#### PROVIDED MATERIAL:
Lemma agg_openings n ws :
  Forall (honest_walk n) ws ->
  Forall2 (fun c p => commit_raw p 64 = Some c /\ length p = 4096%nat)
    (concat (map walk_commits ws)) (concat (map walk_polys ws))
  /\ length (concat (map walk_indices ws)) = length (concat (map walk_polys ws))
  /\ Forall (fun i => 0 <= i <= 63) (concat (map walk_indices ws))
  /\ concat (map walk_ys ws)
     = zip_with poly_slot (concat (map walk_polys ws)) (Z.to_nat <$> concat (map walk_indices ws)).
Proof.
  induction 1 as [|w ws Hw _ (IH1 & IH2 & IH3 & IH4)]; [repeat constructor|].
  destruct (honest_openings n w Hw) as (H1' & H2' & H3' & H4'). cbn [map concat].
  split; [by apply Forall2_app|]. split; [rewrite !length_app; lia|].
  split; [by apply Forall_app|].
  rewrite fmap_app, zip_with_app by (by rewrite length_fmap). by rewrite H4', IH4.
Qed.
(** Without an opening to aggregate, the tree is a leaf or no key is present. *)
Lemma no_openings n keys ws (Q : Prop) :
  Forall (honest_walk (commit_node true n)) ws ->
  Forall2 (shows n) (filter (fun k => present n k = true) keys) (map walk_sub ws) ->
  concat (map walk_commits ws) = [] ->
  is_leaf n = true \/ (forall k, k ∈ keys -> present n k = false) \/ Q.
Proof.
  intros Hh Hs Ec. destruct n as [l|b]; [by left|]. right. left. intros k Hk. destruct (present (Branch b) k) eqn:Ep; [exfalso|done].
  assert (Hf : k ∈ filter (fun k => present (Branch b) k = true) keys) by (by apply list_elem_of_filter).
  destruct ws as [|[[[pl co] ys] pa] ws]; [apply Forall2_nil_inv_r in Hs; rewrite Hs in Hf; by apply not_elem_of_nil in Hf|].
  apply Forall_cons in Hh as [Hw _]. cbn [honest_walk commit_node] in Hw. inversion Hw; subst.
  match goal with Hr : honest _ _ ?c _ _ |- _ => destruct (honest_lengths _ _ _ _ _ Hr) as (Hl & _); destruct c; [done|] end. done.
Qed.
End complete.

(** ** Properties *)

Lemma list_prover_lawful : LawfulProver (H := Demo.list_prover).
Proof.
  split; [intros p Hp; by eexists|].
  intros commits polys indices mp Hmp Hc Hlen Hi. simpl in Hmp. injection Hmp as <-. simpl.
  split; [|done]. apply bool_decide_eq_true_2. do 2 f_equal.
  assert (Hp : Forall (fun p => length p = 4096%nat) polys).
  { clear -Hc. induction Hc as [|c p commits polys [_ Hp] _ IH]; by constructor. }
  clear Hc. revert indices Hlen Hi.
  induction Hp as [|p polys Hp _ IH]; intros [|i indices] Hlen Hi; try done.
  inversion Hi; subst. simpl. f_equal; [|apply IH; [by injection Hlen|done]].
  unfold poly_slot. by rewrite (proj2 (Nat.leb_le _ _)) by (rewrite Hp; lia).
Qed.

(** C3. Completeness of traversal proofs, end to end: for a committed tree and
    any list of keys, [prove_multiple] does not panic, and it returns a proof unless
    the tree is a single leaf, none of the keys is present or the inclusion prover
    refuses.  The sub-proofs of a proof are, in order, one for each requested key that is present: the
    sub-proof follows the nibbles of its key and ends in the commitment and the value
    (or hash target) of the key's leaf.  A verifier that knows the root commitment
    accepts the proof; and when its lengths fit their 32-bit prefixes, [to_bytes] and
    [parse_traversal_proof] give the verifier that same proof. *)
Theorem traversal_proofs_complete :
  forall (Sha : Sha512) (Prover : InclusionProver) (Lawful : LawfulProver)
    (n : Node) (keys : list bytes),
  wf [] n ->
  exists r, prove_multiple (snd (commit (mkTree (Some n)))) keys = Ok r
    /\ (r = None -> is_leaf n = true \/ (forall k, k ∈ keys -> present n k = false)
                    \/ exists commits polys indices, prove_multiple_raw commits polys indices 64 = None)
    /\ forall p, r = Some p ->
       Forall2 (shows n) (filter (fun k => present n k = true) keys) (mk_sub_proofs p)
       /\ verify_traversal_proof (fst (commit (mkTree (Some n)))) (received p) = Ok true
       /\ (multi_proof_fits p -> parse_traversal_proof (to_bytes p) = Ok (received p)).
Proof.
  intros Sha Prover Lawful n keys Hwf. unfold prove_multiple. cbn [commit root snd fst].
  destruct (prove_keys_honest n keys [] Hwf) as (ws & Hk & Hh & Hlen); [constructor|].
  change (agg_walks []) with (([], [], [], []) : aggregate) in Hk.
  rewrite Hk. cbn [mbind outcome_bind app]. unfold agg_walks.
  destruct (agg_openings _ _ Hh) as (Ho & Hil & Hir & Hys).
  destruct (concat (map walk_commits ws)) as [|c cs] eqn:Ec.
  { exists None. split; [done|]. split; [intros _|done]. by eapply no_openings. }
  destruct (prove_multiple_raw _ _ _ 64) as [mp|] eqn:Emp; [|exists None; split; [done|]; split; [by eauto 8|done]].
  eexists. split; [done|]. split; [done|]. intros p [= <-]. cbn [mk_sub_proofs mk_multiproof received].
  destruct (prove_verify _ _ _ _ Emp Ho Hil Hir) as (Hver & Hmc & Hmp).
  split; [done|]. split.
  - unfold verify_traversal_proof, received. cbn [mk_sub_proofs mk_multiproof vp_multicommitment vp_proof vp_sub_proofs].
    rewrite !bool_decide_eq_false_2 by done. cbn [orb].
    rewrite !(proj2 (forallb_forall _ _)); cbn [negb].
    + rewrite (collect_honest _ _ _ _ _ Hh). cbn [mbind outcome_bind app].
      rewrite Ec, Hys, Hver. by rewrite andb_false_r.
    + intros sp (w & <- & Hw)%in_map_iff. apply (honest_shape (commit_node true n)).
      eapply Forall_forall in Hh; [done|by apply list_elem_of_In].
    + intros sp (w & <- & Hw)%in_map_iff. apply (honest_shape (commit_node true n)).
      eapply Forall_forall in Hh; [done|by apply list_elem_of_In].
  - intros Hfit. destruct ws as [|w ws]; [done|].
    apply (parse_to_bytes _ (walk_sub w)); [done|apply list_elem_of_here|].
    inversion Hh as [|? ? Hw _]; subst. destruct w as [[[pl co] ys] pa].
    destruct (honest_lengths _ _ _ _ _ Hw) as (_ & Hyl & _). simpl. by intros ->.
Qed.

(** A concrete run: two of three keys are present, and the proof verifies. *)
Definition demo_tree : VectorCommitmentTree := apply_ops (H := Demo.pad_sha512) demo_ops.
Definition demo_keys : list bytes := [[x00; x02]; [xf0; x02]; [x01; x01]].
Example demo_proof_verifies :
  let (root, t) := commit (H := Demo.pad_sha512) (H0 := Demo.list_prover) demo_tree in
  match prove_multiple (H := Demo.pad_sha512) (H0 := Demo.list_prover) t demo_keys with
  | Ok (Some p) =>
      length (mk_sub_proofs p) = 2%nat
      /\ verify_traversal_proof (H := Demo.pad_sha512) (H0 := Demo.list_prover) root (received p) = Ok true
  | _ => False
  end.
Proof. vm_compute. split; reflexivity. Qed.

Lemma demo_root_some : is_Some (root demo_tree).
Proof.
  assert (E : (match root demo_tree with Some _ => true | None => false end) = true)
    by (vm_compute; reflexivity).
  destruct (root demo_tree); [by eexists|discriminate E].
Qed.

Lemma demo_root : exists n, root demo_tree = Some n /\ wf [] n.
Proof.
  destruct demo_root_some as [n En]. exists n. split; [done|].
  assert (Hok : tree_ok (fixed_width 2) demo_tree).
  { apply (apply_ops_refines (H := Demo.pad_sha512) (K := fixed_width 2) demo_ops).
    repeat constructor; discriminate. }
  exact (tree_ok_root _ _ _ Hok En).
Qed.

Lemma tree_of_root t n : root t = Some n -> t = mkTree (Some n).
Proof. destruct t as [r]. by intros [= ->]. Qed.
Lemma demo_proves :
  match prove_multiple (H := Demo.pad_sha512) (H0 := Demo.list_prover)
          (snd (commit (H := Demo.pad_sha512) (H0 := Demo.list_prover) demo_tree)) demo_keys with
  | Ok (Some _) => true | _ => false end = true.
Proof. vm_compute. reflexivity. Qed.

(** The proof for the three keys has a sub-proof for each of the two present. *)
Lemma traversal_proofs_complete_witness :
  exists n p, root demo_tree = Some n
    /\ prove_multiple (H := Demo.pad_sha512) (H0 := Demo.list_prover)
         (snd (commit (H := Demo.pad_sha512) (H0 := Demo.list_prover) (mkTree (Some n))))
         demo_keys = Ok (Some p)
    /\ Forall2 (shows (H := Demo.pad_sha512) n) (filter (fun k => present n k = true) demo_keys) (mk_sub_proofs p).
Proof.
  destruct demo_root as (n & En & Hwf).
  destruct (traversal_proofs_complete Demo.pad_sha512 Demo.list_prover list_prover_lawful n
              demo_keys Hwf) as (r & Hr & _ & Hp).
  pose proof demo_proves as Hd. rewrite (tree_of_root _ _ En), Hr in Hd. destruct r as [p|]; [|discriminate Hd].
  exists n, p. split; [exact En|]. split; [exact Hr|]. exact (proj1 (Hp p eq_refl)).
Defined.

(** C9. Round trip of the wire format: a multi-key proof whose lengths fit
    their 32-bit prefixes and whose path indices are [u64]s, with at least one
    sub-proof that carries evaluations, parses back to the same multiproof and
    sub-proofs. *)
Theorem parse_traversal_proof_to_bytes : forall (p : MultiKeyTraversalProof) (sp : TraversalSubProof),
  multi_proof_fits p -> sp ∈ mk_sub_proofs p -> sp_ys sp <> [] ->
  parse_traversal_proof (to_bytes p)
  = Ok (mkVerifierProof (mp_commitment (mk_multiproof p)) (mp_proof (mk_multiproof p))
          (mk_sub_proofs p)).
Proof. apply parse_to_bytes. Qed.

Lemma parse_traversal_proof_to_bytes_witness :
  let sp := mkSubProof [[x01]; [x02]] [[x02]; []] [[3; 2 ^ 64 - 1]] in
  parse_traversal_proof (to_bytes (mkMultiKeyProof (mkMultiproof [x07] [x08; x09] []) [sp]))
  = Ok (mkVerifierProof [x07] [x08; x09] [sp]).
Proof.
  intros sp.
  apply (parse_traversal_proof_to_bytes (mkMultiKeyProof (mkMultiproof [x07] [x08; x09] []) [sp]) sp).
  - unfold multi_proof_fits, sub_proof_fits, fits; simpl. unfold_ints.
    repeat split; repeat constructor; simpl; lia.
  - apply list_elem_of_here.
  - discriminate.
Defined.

---

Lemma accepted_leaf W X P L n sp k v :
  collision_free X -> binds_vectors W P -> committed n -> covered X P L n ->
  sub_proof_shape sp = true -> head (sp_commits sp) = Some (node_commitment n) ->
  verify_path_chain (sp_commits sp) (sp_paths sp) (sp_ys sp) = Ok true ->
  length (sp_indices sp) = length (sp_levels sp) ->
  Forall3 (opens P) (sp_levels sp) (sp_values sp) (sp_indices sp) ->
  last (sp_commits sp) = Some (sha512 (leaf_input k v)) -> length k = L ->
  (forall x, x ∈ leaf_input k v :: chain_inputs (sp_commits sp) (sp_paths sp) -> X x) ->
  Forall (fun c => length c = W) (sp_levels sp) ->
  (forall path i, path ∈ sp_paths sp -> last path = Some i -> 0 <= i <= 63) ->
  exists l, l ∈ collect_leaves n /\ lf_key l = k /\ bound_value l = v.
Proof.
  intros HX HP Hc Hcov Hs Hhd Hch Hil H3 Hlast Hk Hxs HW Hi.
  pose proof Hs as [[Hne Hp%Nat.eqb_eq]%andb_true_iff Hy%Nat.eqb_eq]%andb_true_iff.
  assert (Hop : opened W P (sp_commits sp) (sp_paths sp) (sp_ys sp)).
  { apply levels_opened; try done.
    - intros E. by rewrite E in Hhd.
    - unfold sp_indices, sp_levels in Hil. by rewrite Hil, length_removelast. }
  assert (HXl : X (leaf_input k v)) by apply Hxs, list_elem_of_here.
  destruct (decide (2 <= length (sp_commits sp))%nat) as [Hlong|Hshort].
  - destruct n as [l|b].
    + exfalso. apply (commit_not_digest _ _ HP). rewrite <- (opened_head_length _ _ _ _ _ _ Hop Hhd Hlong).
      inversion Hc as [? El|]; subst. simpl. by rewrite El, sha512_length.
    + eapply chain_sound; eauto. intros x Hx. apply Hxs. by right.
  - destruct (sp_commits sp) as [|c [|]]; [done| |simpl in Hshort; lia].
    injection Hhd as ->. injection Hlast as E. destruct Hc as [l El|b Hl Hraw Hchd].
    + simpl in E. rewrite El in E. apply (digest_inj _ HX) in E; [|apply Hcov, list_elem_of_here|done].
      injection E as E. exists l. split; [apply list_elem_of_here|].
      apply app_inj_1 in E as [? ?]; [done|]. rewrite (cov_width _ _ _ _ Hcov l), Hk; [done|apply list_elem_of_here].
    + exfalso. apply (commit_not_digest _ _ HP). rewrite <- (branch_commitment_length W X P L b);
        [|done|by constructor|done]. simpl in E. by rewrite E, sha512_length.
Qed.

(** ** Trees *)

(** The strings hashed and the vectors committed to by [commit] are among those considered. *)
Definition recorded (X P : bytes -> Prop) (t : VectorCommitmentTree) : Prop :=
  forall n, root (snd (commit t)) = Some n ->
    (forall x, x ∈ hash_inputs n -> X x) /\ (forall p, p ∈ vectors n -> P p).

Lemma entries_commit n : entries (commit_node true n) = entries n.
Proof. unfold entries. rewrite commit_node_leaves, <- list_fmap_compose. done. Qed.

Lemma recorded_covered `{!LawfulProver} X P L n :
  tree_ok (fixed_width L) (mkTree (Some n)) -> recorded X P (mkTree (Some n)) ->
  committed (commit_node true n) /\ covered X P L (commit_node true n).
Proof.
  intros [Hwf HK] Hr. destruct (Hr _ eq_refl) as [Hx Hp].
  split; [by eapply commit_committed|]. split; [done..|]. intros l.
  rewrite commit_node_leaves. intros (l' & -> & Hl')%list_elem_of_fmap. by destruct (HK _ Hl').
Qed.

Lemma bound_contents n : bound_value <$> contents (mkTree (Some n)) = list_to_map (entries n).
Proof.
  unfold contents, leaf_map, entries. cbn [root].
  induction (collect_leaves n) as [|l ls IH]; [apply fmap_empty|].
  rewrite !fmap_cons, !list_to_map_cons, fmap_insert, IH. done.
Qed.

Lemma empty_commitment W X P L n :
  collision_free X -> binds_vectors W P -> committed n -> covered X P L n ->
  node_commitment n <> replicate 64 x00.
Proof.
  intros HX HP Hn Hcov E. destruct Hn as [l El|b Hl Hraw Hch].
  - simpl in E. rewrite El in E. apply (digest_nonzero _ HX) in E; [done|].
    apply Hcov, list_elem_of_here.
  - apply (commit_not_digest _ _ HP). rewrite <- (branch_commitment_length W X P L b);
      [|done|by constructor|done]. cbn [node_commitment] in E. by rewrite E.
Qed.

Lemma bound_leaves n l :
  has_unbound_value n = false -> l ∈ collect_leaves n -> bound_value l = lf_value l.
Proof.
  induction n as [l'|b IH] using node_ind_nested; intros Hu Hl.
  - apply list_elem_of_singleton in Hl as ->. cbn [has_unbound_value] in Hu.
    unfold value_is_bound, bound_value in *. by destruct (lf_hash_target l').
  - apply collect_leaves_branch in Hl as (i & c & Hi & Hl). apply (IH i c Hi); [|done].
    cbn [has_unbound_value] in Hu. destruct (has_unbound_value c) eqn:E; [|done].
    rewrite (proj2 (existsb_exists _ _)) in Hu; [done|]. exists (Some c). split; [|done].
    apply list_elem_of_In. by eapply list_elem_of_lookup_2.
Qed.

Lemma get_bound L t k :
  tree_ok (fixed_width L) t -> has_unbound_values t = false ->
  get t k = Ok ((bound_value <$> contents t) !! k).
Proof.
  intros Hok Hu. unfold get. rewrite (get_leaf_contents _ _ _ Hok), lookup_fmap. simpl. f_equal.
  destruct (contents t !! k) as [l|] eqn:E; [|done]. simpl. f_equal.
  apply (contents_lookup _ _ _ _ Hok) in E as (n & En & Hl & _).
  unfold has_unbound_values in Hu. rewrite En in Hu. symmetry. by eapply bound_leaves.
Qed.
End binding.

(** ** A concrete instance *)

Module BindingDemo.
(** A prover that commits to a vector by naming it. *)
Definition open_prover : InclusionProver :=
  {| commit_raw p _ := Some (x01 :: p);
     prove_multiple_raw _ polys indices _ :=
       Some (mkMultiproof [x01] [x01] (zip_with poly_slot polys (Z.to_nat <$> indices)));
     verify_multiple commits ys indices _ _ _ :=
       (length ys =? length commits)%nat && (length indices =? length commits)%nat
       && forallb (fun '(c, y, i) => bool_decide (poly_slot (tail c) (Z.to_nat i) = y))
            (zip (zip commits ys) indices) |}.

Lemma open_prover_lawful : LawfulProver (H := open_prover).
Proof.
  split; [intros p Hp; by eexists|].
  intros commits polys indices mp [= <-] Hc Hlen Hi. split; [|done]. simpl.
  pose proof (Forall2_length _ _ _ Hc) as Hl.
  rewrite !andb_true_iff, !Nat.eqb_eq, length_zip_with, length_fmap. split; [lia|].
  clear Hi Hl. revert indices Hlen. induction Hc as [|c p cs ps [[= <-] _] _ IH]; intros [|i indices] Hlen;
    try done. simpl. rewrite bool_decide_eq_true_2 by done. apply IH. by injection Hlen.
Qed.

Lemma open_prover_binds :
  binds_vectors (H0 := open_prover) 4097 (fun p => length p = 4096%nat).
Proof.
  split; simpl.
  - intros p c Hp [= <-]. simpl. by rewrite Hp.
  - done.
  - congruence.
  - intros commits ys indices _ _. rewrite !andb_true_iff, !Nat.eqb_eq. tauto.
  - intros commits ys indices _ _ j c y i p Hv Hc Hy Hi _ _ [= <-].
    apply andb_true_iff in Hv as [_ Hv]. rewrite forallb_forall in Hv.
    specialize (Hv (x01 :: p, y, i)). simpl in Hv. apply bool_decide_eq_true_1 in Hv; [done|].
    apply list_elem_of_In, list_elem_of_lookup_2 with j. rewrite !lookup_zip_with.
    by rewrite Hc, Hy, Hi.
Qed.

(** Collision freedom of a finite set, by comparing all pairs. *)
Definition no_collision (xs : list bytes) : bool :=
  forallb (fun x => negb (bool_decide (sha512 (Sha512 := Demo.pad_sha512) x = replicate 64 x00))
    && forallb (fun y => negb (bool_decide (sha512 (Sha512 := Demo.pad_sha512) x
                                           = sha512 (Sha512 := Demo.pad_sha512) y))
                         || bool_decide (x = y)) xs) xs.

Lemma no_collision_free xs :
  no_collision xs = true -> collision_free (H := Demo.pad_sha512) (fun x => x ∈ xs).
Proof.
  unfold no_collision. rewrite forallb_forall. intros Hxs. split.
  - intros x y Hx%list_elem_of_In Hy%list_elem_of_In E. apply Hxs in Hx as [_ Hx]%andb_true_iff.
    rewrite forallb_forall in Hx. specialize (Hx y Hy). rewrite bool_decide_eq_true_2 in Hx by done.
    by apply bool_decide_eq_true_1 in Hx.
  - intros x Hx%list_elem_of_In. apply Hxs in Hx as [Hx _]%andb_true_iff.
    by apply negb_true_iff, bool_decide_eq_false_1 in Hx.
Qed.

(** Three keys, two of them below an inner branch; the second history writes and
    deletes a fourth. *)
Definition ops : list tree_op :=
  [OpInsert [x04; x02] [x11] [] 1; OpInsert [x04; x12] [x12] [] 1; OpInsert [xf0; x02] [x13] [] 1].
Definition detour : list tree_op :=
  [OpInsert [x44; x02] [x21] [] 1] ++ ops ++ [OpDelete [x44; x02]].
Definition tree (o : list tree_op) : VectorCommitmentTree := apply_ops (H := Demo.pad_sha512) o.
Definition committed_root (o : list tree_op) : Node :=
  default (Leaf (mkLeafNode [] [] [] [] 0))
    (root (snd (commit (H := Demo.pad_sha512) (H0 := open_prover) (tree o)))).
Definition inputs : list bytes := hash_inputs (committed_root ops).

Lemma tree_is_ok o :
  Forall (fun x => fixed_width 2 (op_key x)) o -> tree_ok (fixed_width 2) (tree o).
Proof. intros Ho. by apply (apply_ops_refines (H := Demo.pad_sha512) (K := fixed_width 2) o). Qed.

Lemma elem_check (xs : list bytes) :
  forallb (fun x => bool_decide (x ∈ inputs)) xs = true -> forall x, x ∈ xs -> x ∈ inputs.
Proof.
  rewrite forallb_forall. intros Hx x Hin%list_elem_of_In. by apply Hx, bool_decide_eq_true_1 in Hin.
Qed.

#### WHAT TO DO:
Starting with the line that holds "destruct (traversal_proofs_complete Demo.pad_sha512" and ending with the line that holds "multi_proof_fits p -> sp", retype every line in the data above exactly, and nothing else.

#### THE COMPLETED TASK:
  destruct (traversal_proofs_complete Demo.pad_sha512 Demo.list_prover list_prover_lawful n
              demo_keys Hwf) as (r & Hr & _ & Hp).
  pose proof demo_proves as Hd. rewrite (tree_of_root _ _ En), Hr in Hd. destruct r as [p|]; [|discriminate Hd].
  exists n, p. split; [exact En|]. split; [exact Hr|]. exact (proj1 (Hp p eq_refl)).
Defined.

(** C9. Round trip of the wire format: a multi-key proof whose lengths fit
    their 32-bit prefixes and whose path indices are [u64]s, with at least one
    sub-proof that carries evaluations, parses back to the same multiproof and
    sub-proofs. *)
Theorem parse_traversal_proof_to_bytes : forall (p : MultiKeyTraversalProof) (sp : TraversalSubProof),
  multi_proof_fits p -> sp ∈ mk_sub_proofs p -> sp_ys sp <> [] ->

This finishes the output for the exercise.